COVID 19 and Boredom: Journeying Towards Meaning and Value
You might not think of boredom as an emotion, but it is. In fact, it’s one of the most widely experienced “Emotions of the Pandemic”
Boredom is one definite aspect of what we’re experiencing in the pandemic. Certainly, this lockdown period is a time of stress, uncertainty and fear, but that doesn’t mean that we don’t often find ourselves succumbing to boredom. We might feel that we shouldn’t be bored at this demanding and unusual time, that life somehow demands more of us—but that doesn’t necessarily stop it from happening.
We might well feel, as Margaret Talbot writing in the New Yorker puts it, that
The… plot thickens by the hour. We need to be paying attention. But boredom, like many an inconvenient human sensation, can steal over a person at unseemly moments. And, in some ways, the psychic limbo of the pandemic has been a breeding ground for it—or at least for a restless, buzzing frustration that can feel a lot like it.Talbot, Margaret, “What Does Boredom Do to Us—and for Us?”
Boom Times for Boredom?
This pandemic period has seen many people stuck for prolonged periods in their homes, either working from home, or, in a good many cases, unable to work.

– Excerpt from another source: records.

(* ===== verification/Filtering.v ===== *)
(** * Filtering and applying the proposals of a commit

    The checks of a bundle of proposals and their application to the tree
    (mls-rs/src/group/proposal_filter/filtering.rs and filtering_common.rs), with
    the direction of a commit (mls-rs/src/group/mls_rules.rs).

    A sender filters: a proposal by reference that is not valid is dropped.  A
    receiver does not: any proposal that is not valid refuses the commit.  The
    filters work on the bundle of the caller or consume it; here they return the
    bundle that is left.  The checks of the new nodes run in parallel in the
    source, which reports one of the errors; the first one is reported here. *)

From S2P Require Import Prelude Codec Crypto TreeMath SecretTree Data NodeVec TreeIndex TreeHash ParentHash TreeInv Proposals TreeKem TreePath LeafNodes Kem Framing KeySchedule MessageProtection EpochStore.

#[local] Set Default Goal Selector "!".
Local Open Scope Z_scope.

Inductive CommitDirection := Send | Receive.
Inductive FilterStrategy := IgnoreByRef | IgnoreNone.

#[export] Instance FilterStrategy_eq_dec : EqDecision FilterStrategy.
Proof. solve_decision. Defined.

Definition strategy_from (d : CommitDirection) : FilterStrategy :=
  match d with Send => IgnoreByRef | Receive => IgnoreNone end.

Definition strategy_ignore (s : FilterStrategy) (by_ref : bool) : bool :=
  match s with IgnoreByRef => by_ref | IgnoreNone => false end.

Definition is_ignore (s : FilterStrategy) : bool :=
  match s with IgnoreByRef => true | IgnoreNone => false end.

Definition apply_strategy (s : FilterStrategy) (by_ref : bool) (r : mres unit) : mres bool :=
  match r with
  | Ok _ => Ok true
  | Err e => if strategy_ignore s by_ref then Ok false else Err e
  | Panic => Panic
  end.

(** [Result::and], its argument evaluated first. *)
Definition res_and {A} (a : mres unit) (b : mres A) : mres A :=
  match a, b with
  | Panic, _ | _, Panic => Panic
  | Err e, _ => Err e
  | Ok _, b => b
  end.

(** Run a method on a value that is returned when the method succeeds. *)
Definition sm_exec {S E A} (m : SM S E A) (s : S) : res E S :=
  match m s with (Ok _, s') => Ok s' | (Err e, _) => Err e | (Panic, _) => Panic end.

(** [iter.enumerate().filter_map(..).collect()]: the indices that fail a check. *)
Fixpoint bad_loop {A} (check : A -> mres bool) (i : Z) (l : list A) : mres (list Z) :=
  match l with
  | [] => Ok []
  | x :: l =>
      keep ← check x;
      bad ← bad_loop check (i + 1) l;
      Ok (if (keep : bool) then bad else i :: bad)
  end.

(** [bad_indices.into_iter().rev().for_each(|i| proposals.remove::<T>(i))]. *)
Definition remove_all (T : Type) `{Proposable T} (bad : list Z) (b : ProposalBundle) : ProposalBundle :=
  foldl (fun b i => bundle_remove T i b) b (reverse bad).

(** ** Who may propose what *)

Definition proposer_can_propose (proposer : Sender) (ty : Z) (source : ProposalSource) : mres unit :=
  let among := fun l => bool_decide (ty ∈ (l : list Z)) in
  let can_propose :=
    match proposer, source with
    | SenderMember _, ByValue | SenderMember _, Local_ =>
        among [PT_ADD; PT_REMOVE; PT_PSK; PT_RE_INIT; PT_GROUP_CONTEXT_EXTENSIONS]
    | SenderMember _, ByReference _ =>
        among [PT_ADD; PT_UPDATE; PT_REMOVE; PT_PSK; PT_RE_INIT; PT_GROUP_CONTEXT_EXTENSIONS]
    | SenderExternal _, ByValue => false
    | SenderExternal _, _ => among [PT_ADD; PT_REMOVE; PT_RE_INIT; PT_PSK; PT_GROUP_CONTEXT_EXTENSIONS]
    | NewMemberCommit, ByReference _ => false
    | NewMemberCommit, _ => among [PT_REMOVE; PT_PSK; PT_EXTERNAL_INIT]
    | NewMemberProposal, ByReference _ => among [PT_ADD]
    | NewMemberProposal, _ => false
    end in
  guard_or InvalidProposalTypeForSender can_propose.

(** [proposals.remove::<T>(i)], and for updates [update_senders.remove(i)]. *)
Definition remove_plain (T : Type) `{Proposable T} (i : Z) : SM ProposalBundle MlsError unit :=
  sm_modify (bundle_remove T i).

Definition remove_update (i : Z) : SM ProposalBundle MlsError unit :=
  _ ← sm_modify (bundle_remove UpdateProposal i);
  b ← sm_get;
  senders ← sm_lift (vec_remove i (update_senders b));
  sm_modify (set_update_senders senders).

(** [for i in (0..n).rev()]. *)
Fixpoint proposers_loop (strategy : FilterStrategy) (T : Type) `{Proposable T}
    (remove : Z -> SM ProposalBundle MlsError unit) (n : nat) : SM ProposalBundle MlsError unit :=
  match n with
  | O => mret tt
  | S n =>
      b ← sm_get;
      p ← sm_lift (unwrap (zget (bundle_filter b) (Z.of_nat n)));
      keep ← sm_lift (apply_strategy strategy (is_by_reference p) (proposer_can_propose (sender p) TYPE (source p)));
      _ ← (if (keep : bool) then mret tt else remove (Z.of_nat n));
      proposers_loop strategy T remove n
  end.

Definition proposers_of_type (strategy : FilterStrategy) (T : Type) `{Proposable T}
    (remove : Z -> SM ProposalBundle MlsError unit) : SM ProposalBundle MlsError unit :=
  b ← sm_get;
  proposers_loop strategy T remove (length (bundle_filter b)).

Definition filter_out_invalid_proposers (strategy : FilterStrategy) (b : ProposalBundle) : mres ProposalBundle :=
  sm_exec
    (_ ← proposers_of_type strategy AddProposal (remove_plain AddProposal);
     _ ← proposers_of_type strategy UpdateProposal remove_update;
     _ ← proposers_of_type strategy RemoveProposal (remove_plain RemoveProposal);
     _ ← proposers_of_type strategy PreSharedKeyProposal (remove_plain PreSharedKeyProposal);
     _ ← proposers_of_type strategy ReInitProposal (remove_plain ReInitProposal);
     _ ← proposers_of_type strategy ExternalInit (remove_plain ExternalInit);
     proposers_of_type strategy ExtensionList (remove_plain ExtensionList)) b.

(** ** The filters of the commit of a member *)

Definition filter_out_update_for_committer (strategy : FilterStrategy) (commit_sender : Z) (b : ProposalBundle) :
    mres ProposalBundle :=
  sm_exec (retain_by_type (fun p : ProposalInfo UpdateProposal =>
    apply_strategy strategy (is_by_reference p)
      (guard_or InvalidCommitSelfUpdate (negb (bool_decide (sender p = SenderMember commit_sender)))))) b.

Definition filter_out_removal_of_committer (strategy : FilterStrategy) (commit_sender : Z) (b : ProposalBundle) :
    mres ProposalBundle :=
  sm_exec (retain_by_type (fun p : ProposalInfo RemoveProposal =>
    apply_strategy strategy (is_by_reference p)
      (guard_or CommitterSelfRemoval (negb (to_remove (proposal p) =? commit_sender))))) b.

(** [contains], from [get]. *)
Definition psk_contains {P} `{PreSharedKeyStorage P} (store : P) (id : bytes) : mres bool :=
  (fun key : option PreSharedKey => match key with Some _ => true | None => false end) <$>
  map_err PskStoreError (pss_get store id).

Section psks.
Context {P : Type} `{!PreSharedKeyStorage P} `{CipherSuiteProvider}.
Context (strategy : FilterStrategy) (psk_storage : P).

Definition psk_valid (p : PreSharedKeyID) (is_new_id : bool) : mres unit :=
  let valid := match key_id p with
               | External _ => true
               | Resumption r => bool_decide (usage r = UsageApplication)
               end in
  let external_id_is_valid :=
    match key_id p with
    | External id => found ← psk_contains psk_storage id; guard_or MissingRequiredPsk found
    | Resumption _ => Ok tt
    end in
  match external_id_is_valid with
  | Panic => Panic
  | _ =>
      if negb valid then Err InvalidTypeOrUsageInPreSharedKeyProposal
      else if negb (zlen (psk_nonce p) =? kdf_extract_size) then Err InvalidPskNonceLength
      else if negb is_new_id then Err DuplicatePskIds
      else external_id_is_valid
  end.

(** The indices that are not valid; [seen] is the set of identifiers. *)
Fixpoint psks_loop (i : Z) (l : list (ProposalInfo PreSharedKeyProposal)) (seen : list PreSharedKeyID) : mres (list Z) :=
  match l with
  | [] => Ok []
  | p :: l =>
      let id := psk (proposal p) in
      keep ← apply_strategy strategy (is_by_reference p) (psk_valid id (negb (bool_decide (id ∈ seen))));
      bad ← psks_loop (i + 1) l (id :: seen);
      Ok (if (keep : bool) then bad else i :: bad)
  end.

Definition filter_out_invalid_psks (b : ProposalBundle) : mres ProposalBundle :=
  bad_indices ← psks_loop 0 (psks b) [];
  Ok (remove_all PreSharedKeyProposal bad_indices b).
End psks.

Section group_extensions.
Context {idp : IdentityProvider}.

Definition group_extensions_valid (ext : ExtensionList) (commit_time : option Z) : mres unit :=
  senders ← from_extension_error (ext_get_as EXT_EXTERNAL_SENDERS external_senders_codec ext);
  match senders with
  | None => Ok tt
  | Some senders => from_identity (verify_all senders commit_time ext)
  end.

Definition filter_out_invalid_group_extensions (strategy : FilterStrategy) (b : ProposalBundle)
    (commit_time : option Z) : mres ProposalBundle :=
  bad_indices ← bad_loop (fun p => apply_strategy strategy (is_by_reference p)
                            (group_extensions_valid (proposal p) commit_time)) 0 (group_context_extensions b);
  Ok (remove_all ExtensionList bad_indices b).
End group_extensions.

(** The closure of [filter_out_extra_group_context_extensions] replaces [found]
    by [true] at each call. *)
Definition filter_out_extra_group_context_extensions (strategy : FilterStrategy) (b : ProposalBundle) :
    mres ProposalBundle :=
  match group_context_extensions b with
  | [] => Ok b
  | first :: rest =>
      let '(r, kept) := retain_loop (fun p => apply_strategy strategy (is_by_reference p)
                                      (Err MoreThanOneGroupContextExtensionsProposal)) rest in
      _ ← r;
      Ok (set_group_context_extensions (first :: kept) b)
  end.

Definition filter_out_invalid_reinit (strategy : FilterStrategy) (b : ProposalBundle) (protocol_version : Z) :
    mres ProposalBundle :=
  sm_exec (retain_by_type (fun p : ProposalInfo ReInitProposal =>
    apply_strategy strategy (is_by_reference p)
      (guard_or InvalidProtocolVersionInReInit (protocol_version <=? ri_version (proposal p))))) b.

Definition filter_out_reinit_if_other_proposals (filter : bool) (b : ProposalBundle) : mres ProposalBundle :=
  let proposal_count := bundle_length b in
  let has_reinit_and_other_proposal := negb (zlen (reinitializations b) =? 0) && negb (proposal_count =? 1) in
  if has_reinit_and_other_proposal then
    let any_by_val := existsb is_by_value (reinitializations b) in
    if any_by_val || negb filter then Err OtherProposalWithReInit
    else if zlen (reinitializations b) <? proposal_count then Ok (set_reinitializations [] b)
    else Ok (set_reinitializations (take 1 (reinitializations b)) b)
  else Ok b.

Definition filter_out_external_init (strategy : FilterStrategy) (b : ProposalBundle) : mres ProposalBundle :=
  sm_exec (retain_by_type (fun p : ProposalInfo ExternalInit =>
    apply_strategy strategy (is_by_reference p) (Err InvalidProposalTypeForSender))) b.

Definition leaf_index_of_update_sender (p : ProposalInfo UpdateProposal) : mres Z :=
  match sender p with
  | SenderMember i => leaf_index_try_from i
  | _ => Err InvalidProposalTypeForSender
  end.

Definition filter_out_unsupported_custom_proposals (b : ProposalBundle) (tree : TreeKemPublic)
    (strategy : FilterStrategy) : mres ProposalBundle :=
  let supported_types := List.filter (can_support_proposal tree) (custom_proposal_types b) in
  sm_exec (retain_custom (fun p =>
    let ty := custom_proposal_type (proposal p) in
    apply_strategy strategy (is_by_reference p)
      (guard_or (UnsupportedCustomProposal ty) (bool_decide (ty ∈ supported_types))))) b.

Social activities have been cut back dramatically, as has attending restaurants, theatres, sporting events, gyms, libraries and many of the other activities that form the social, cultural and recreational backbone of our society. The result has been that many people have experienced considerable amounts of boredom, which U. Illinois-Springfield Prof. Shahram Heshmat describes as
an unpleasant emotional state in which the individual feels a pervasive lack of interest in and difficulty concentrating on the current activity…. Boredom is such a motivating force that people do all kinds of things to ease the pain.
This description aptly describes a state that many people will clearly recognize as occurring frequently during the lockdown period.
There are a few typical “stepping stones” to boredom. If you’re experiencing these things, you’re very likely on your way to being bored:
- Monotony occurs when tasks are too predictable and repetitive;
- Lack of “Flow” happens when we can’t immerse ourselves in what we’re doing;
- Need for Novelty comes about when there’s an absence of external stimulation;
- Unengaged Attention strikes us when we just can’t concentrate on something;
- Emotional Unconsciousness hits us when we’re unaware of our emotional states, and don’t really know what will make us happy;
- Undeveloped Inner Resources may keep us always looking outwards, searching for stimulation and novelty; and,
- Feeling Trapped occurs when we feel stuck or constrained—as many people do during the lockdown.
Many people have been aware of experiencing these things during the COVID 19 lockdown period.
COVID 19 and Boredom: Taking Hold
How do we deal with the boredom we may be experiencing now? One of the important challenges with respect to COVID 19 and boredom is admitting to ourselves that we’re in fact bored. We may find that we resist acknowledging our boredom. Why is that?
University of Calgary Classics Professor Peter Toohey, in his 2011 book Boredom: A Lively History describes the concept of acedia, an ancient Christian term which was applied to the boredom that hermits and monks experienced as a temptation to abandon their life of prayer and contemplation. As Margaret Talbot tells us, “Though boredom no longer strikes most people as a sin, as acedia was for medieval monks, a dusting of shame still clings to it, especially when it can’t be blamed on a job endured to pay the bills.”
Often we do associate a sense of shame or inadequacy with the idea of being bored, as if being bored was a personal or moral failure. But we need to approach our boredom from a place of self-compassion. What if our boredom is simply an emotional state, that puts us in contact with a deep need in our lives for things that are real, meaningful and full of vitality?
What’s Meaningful Now?
In our boredom, we can discern an emotional state that forces us to ask some deep questions about our lives. We can seek to avoid those inquiries by seeking for refuge in more and more entertainment and/or thrill-seeking behaviour, or through the experiences that are at the root of much addictive behaviour (alcohol, drugs, gambling, etc.). However, those types of experience are likely to leave us feeling that we are still lacking what we ultimately need.
The challenge in our experience of COVID 19 and boredom is to find the things in our lives that involve us and give us the sense that we are having real and substantial experience. This entails finding the experiences that connect us with soul. The search for what is ultimately meaningful in this way has particular importance for the midlife transition, but also comes into the foreground at times of major life transition, as we’re experiencing with pandemic and lockdown.
Depth case studies can often be of tremendous help in identifying what is truly meaningful, by bringing us into intimate contact with the rich resources we have in our inner life and in the as-yet undiscovered self.. The most important answers to the questions posed by our experiences of boredom are grounded in our journey to wholeness, and in connecting with out authentic selves.